→ **PROBLEM TO SOLVE**: Report every line of the data that includes "eexists".

→ **ENTRIES PROVIDED**:
(** The transmit side after it was reset: nothing waits, and at most an empty
    transfer was started on the data IN endpoint. *)
Lemma tx_reset_send {A} u c e j (a : A) :
  ep_at UDI_CDC_DATA_EP_IN_0 e j u -> cdc_eps u -> (forall sel, length (mem u (B_cdc_tx sel)) = 64%nat) ->
  exists e' j' c', udi_cdc_tx_send (u, (set_tx (fun _ => 0) false 0 false false c, a))
      = Some ((with_ep UDI_CDC_DATA_EP_IN_0 e' j' u, (c', a)), tt) /\
    (CTRL_TYPE e', CTRL_BUFSIZE e', CTRL_MULTIPKT e', CTRL_STALL e')
    = (CTRL_TYPE e, CTRL_BUFSIZE e, CTRL_MULTIPKT e, CTRL_STALL e) /\
    (forall u', same_but_eps u u' -> tx_inv u' c' /\ tx_pending u' c' = []) /\
    nb_data_enabled c' = nb_data_enabled c.
Proof.
  intros Hat Heps Hl. unfold udi_cdc_tx_send, get_cdc, get_udd, put_cdc. run.
  destruct c as [c1 c2 c3 c4 c5 c6 c7 c8 c9 c10 c11 c12 c13 c14 c15]. cbn [set_tx tx_trans_ongoing tx_sof_num tx_buf_sel tx_buf_nb].
  change udd_is_high_speed with false. rewrite Z.eqb_refl. cbn [andb negb orb].
  destruct (0 =? udd_get_frame_number u) eqn:F; [|destruct (u16 _ <? 100) eqn:Cn; cbn [andb orb]].
  1,2: exists e, j; eexists; rewrite <- (ep_at_with _ _ _ _ Hat); (split; [reflexivity|]); (split; [reflexivity|]);
    (split; [|reflexivity]); intros u' Hs; (split; [|reflexivity]);
    constructor; [exact (same_cdc_eps _ _ Hs Heps)|intros sel; destruct Hs as (-> & _); apply Hl
                 |intros; cbn; lia|reflexivity|discriminate].
  - change (0 =? UDI_CDC_TX_BUFFERS) with false.
    cbn [negb tx_both_buf_to_send set_zlp_counter set_tx tx_buf_nb tx_buf_sel].
    destruct (ep_run_with UDI_CDC_DATA_EP_IN_0 true (B_cdc_tx false) 0 cb_cdc_data_sent u e j
      (mkCdc c1 c2 c3 c4 c5 c6 c7 c8 c9 (fun _ => 0) true (udd_get_frame_number u) true false 0, a))
      as (e' & j' & r & E & K & _); [exact (ep_at_has _ _ _ _ Hat)|exact (ep_at_with _ _ _ _ Hat)|right; auto|].
    exists e', j'. eexists. cbn [fst snd set_zlp_counter set_tx tx_buf_nb tx_both_buf_to_send negb]. rewrite E.
    split; [reflexivity|]. split; [exact K|]. split; [|reflexivity].
    intros u' Hs. split; [|reflexivity].
    constructor; [exact (same_cdc_eps _ _ Hs Heps)|intros sel; destruct Hs as (-> & _); apply Hl
                 |intros; cbn; lia|discriminate|discriminate].
Qed.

→ **WRITTEN ANSWER**:
  1,2: exists e, j; eexists; rewrite <- (ep_at_with _ _ _ _ Hat); (split; [reflexivity|]); (split; [reflexivity|]);
    exists e', j'. eexists. cbn [fst snd set_zlp_counter set_tx tx_buf_nb tx_both_buf_to_send negb]. rewrite E.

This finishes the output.